If your interns are really interested in learning lighting, have them READ. Start with, say, Louis Hartmann, (big jump in time) Stanley McCandless, Joel Rubin, Jean Rosenthal, Herb Pilbrow, Lee Watson, Sam Selden. (There are lots of others.) And a good work on practical electric wiring, along with the applicable math. And the current NEC, paying particular attention to art. 520. Then work with as many designers/chief electricians as possible and watch what and how they do things. And ASK WHY they do them.
 

cbrandt

Well-Known Member
Joined
Dec 7, 2011
Location
Michigan
Pins to power, pins to control!

Know your cable, know how much amperage it can handle. Yes, in a perfect world, everything should be 12 awg, but we don't live in that world. More often than not now, we're daisy chaining fixtures together, and that load can add up very quickly. The amount of amperage your cable can handle is not the same as the amount of amperage your fixture can handle daisy chained through it, read the manual.

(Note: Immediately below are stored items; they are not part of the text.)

(* ===== verification/ClusterFrame.v ===== *)
(** * Invariants of the handlers of a cluster connection

    What the parts of the handlers preserve, the handlers do. *)
From S2P Require Import Prelude Message MessageQueue ErrorCode ClusterConnection ClusterInvariant.

Create HintDb cluster_frame discriminated.

Section frame.
Context `{AsioErrors}.

(** The parts that do not write. *)
Record frame_quiet (I : world -> Prop) : Prop := {
  frame_emit e : match e with WriteStarted _ _ => False | _ => True end -> preserves I (emit e);
  frame_start op : match op with AsyncWrite _ _ | AsyncHandshake _ => False | _ => True end ->
    preserves I (start op);
  frame_in_length n : preserves I (set_in_message_len n);
  frame_read_buffer b : preserves I (set_read_buffer b);
  frame_abort : preserves I abort;
  frame_shutdown : preserves I shutdown;
  frame_on_shutdown ec : preserves I (on_shutdown ec);
  frame_send m : preserves I (send_message m);
  frame_strand m : preserves I (send_in_strand m);
  frame_posted ms w : I w -> I (mkWorld (conn w) (socket_open w) ms (pending w) (trace w));
}.

Variable I : world -> Prop.
Hypothesis HI : frame_quiet I.

Lemma frame_return_if b k : preserves I k -> preserves I (return_if b k).
Proof. intros Hk. destruct b; [apply preserves_ret|done]. Qed.

#[local] Hint Resolve preserves_ret preserves_gets frame_return_if frame_in_length frame_read_buffer
  frame_abort frame_shutdown frame_on_shutdown frame_send : cluster_frame.
#[local] Hint Extern 1 (preserves _ (emit _)) => apply frame_emit; [assumption|exact Logic.I] : cluster_frame.
#[local] Hint Extern 1 (preserves _ (start _)) => apply frame_start; [assumption|exact Logic.I] : cluster_frame.

(** Through the structure of an operation, down to the lemmas of the database. *)
Ltac preserve :=
  repeat (first [solve [eauto with cluster_frame nocore]
                | apply preserves_bind; [|intros ?] | apply frame_return_if
                | match goal with |- preserves _ (if ?b then _ else _) => destruct b end]).

Lemma cluster_frame_handle_error ec : preserves I (handle_read_error ec).
Proof. unfold handle_read_error, field. preserve. Qed.
#[local] Hint Resolve cluster_frame_handle_error : cluster_frame.

Lemma frame_take_message : preserves I take_message.
Proof. unfold take_message, consume, process_message, field. preserve. Qed.
#[local] Hint Resolve frame_take_message : cluster_frame.

Lemma frame_on_read ec d : preserves I (on_read ec d).
Proof.
  unfold on_read. destruct (failed ec); [preserve|].
  apply preserves_bind; [unfold commit, field; preserve|intros _].
  apply preserves_bind; [|intros ?; unfold read_next, field; preserve].
  intros w. unfold on_read_loop. apply preserves_loop. intros [].
  unfold on_read_round, extract_length, consume, field. preserve.
Qed.

(** The handlers that neither handshake nor write. *)
Lemma cluster_frame_handler l :
  match l with
  | Send _ | Posted | ReadDone _ on_read_h _ _ | ShutdownDone _ => True
  | _ => False
  end -> preserves I (handler l).
Proof.
  destruct l as [m| |role ec|ssl h ec d|ssl h ec|ec]; intros Hl; try done; simpl.
  - by apply frame_send.
  - apply preserves_bind; [apply preserves_gets|]. intros [|m ms]; [apply preserves_ret|].
    apply preserves_bind; [|intros _; by apply frame_strand]. exact (frame_posted _ HI ms).
  - destruct h; [done|]. apply frame_on_read.
  - by apply frame_on_shutdown.
Qed.

(** ** The writer *)
Section writer.
Hypothesis Hnext : preserves I write_next.
Hypothesis Houtbound : forall m, preserves I (set_message_outbound m).

#[local] Hint Resolve Hnext Houtbound : cluster_frame.

Lemma frame_on_ian_handshake ec d : preserves I (on_ian_handshake ec d).
Proof.
  assert (preserves I check_handshake).
  { unfold check_handshake, consume, read_next, field. preserve. }
  unfold on_ian_handshake, commit, extract_length, consume, field.
  destruct (failed ec); preserve.
Qed.

(** Any handler but that of the TLS handshake. *)
Lemma frame_write_handler l :
  match l with HandshakeDone _ _ => False | _ => True end -> preserves I (handler l).
Proof.
  destruct l as [m| |role ec|ssl [] ec d|ssl h ec|ec]; intros Hl; try done; try by apply cluster_frame_handler.
  - apply frame_on_ian_handshake.
  - simpl. unfold on_ian_handshake_sent, on_write_message, handle_write_error.
    change (fun w => ?m w) with m. destruct h, (failed ec); preserve; apply cluster_frame_handle_error.
Qed.
End writer.
End frame.
(* ===== verification/WsClock.v ===== *)
(** * The clock of a connection to a browser

    A handler takes no time; time passes between handlers only. *)
From S2P Require Import Prelude Message MessageQueue ErrorCode WsConnection WsInvariant WsLife.

Section now.
Context `{AsioErrors} `{FrontConfig}.

Definition at_time (t : Z) (w : world) : Prop := now w = t.

Ltac in_world :=
  intros [[dr sh wr q mo rb rs rm rn] so po pe tr ex sx nw ct];
  unfold at_time, wp, mbind, M_bind, field, gets; simpl in *.

Lemma at_time_writer t : frame_writer (at_time t).
Proof.
  constructor; try (intros; by in_world). intros A m. in_world. intros Ht. unfold on_queue. simpl.
  by destruct (m q).
Qed.

Lemma at_time_frame t : frame_messages (at_time t).
Proof.
  constructor; [constructor; [constructor|..]|..]; try (intros; by in_world).
  - unfold abort. in_world. by destruct dr.
  - unfold shutdown. in_world. by destruct dr, sh, so.
  - intros ec. unfold on_shutdown. in_world. by destruct dr.
  - intros m. unfold send_message. destruct (is_empty m); [apply preserves_ret|by in_world].
  - simpl. apply preserves_bind; [apply preserves_gets|]. intros [|m l]; [apply preserves_ret|].
    apply preserves_bind; [by in_world|]. intros _. apply frame_send_in_strand, at_time_writer.
Qed.

Lemma at_time_handler t l : own l = true -> preserves (at_time t) (handler l).
Proof.
  intros Hl. destruct l as [| | | | | |ec| | |]; try by apply (frame_messages_handler _ (at_time_frame t)).
  apply frame_on_write_message; [apply at_time_writer|].
  apply frame_handle_error, at_time_frame.
Qed.

Lemma fire_now l w w' : own l = true -> fire l w = Ok tt w' -> now w' = now w.
Proof.
  intros Hl Hfire. eapply (fire_preserves (at_time (now w))); [by apply at_time_handler| |done|exact Hfire].
  done.
Qed.

(** Time does not go back. *)
Lemma fire_later l w w' : fire l w = Ok tt w' -> now w <= now w'.
Proof.
  destruct (own l) eqn:Hl; intros Hfire.
  - rewrite (fire_now l w w' Hl Hfire). lia.
  - destruct l; try done. injection Hfire as <-. simpl. lia.
Qed.

Lemma steps_later w ls w' : steps w ls w' -> now w <= now w'.
Proof. induction 1 as [|w l w1 ls w2 _ Hfire _ IH]; [lia|]. apply fire_later in Hfire. lia. Qed.

Lemma steps_snoc w ls w1 l w2 :
  steps w ls w1 -> enabled l w1 -> fire l w1 = Ok tt w2 -> steps w (ls ++ [l]) w2.
Proof.
  induction 1 as [w|w l' w1 ls w3 Hen Hfire _ IH]; intros Hl Hf.
  - eapply steps_cons; [done..|apply steps_nil].
  - simpl. eapply steps_cons; [done..|]. by apply IH.
Qed.

(** ** What a timer promises

    Canceling a timer ends its waits with [operation_aborted], but for those that ended
    because it expired and whose handler has not run yet. *)

(** Whether a wait for [timer_] was started since it was last canceled. *)
Definition wait_event (b : bool) (e : event) : bool :=
  match e with
  | Started (AsyncWait timer_) => true
  | TimerCanceled timer_ => false
  | _ => b
  end.
Definition waiting (t : list event) : bool := foldl wait_event false t.

Lemma waiting_snoc t e : waiting (t ++ [e]) = wait_event (waiting t) e.
Proof. unfold waiting. by rewrite foldl_app. Qed.

(** A wait has come to its end. *)
Definition due (w : world) : Prop := waiting (trace w) = true /\ expiry w <= now w.

(** Runs with such a timer: a wait ends with another error than [operation_aborted] only when
    some wait has come to its end before; [P] tells whether one had at the start. *)
Inductive asio_steps : Prop -> world -> list label -> world -> Prop :=
| asio_nil P w : asio_steps P w [] w
| asio_cons (P : Prop) w l w1 ls w2 :
    enabled l w -> fire l w = Ok tt w1 ->
    (forall ec, l = WaitDone timer_ ec -> ec <> operation_aborted -> P \/ due w) ->
    asio_steps (P \/ due w) w1 ls w2 -> asio_steps P w (l :: ls) w2.

Lemma asio_steps_steps P w ls w' : asio_steps P w ls w' -> steps w ls w'.
Proof. induction 1; [constructor|by eapply steps_cons]. Qed.

(** A wait of [timer_] that completes was canceled. *)
Definition canceled_wait (l : label) : bool :=
  match l with WaitDone timer_ ec => bool_decide (ec = operation_aborted) | _ => true end.

Lemma canceled_asio_steps P w ls w' : Forall canceled_wait ls -> steps w ls w' -> asio_steps P w ls w'.
Proof.
  intros Hls Hsteps. revert P. induction Hsteps as [|w l w1 ls w2 Hen Hfire _ IH]; [constructor|].
  apply Forall_cons in Hls as [Hl Hls]. intros P. eapply asio_cons; [done..| |by apply IH].
  intros ec -> Hne. simpl in Hl. by apply bool_decide_unpack in Hl.
Qed.
End now.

Learn the basics of rigging. Lighting is heavy, lighting moves. Understand what that means for your riggers and linesets.
 

JonCarter

Well-Known Member
Joined
Apr 18, 2011
Location
Meridian, Idaho, US
Design wise (I'm barley amateur btw) I'd suggest reading for a good foundation but nothing beats actually experimenting with the real thing. Given them time, and encourage, to play and try new things.
Yeah, but read and learn what has been done, what has worked and what hasn't worked. Don't spend (waste) your time and effort re-inventing the wheel.
 

NateTheRiddler

Well-Known Member
Premium Member
Joined
Dec 27, 2018
Location
Arizona, US
Yeah, but read and learn what has been done, what has worked and what hasn't worked. Don't spend (waste) your time and effort re-inventing the wheel.
Absolutely this ^^^^^^^^^^^^^. Good habits are hard to beat, and bad habits are hard to break. Knowing industry standards, accepted practices, best practices, all make for better technical work. Also, I was once wisely told that "you must know the rules in order to break them."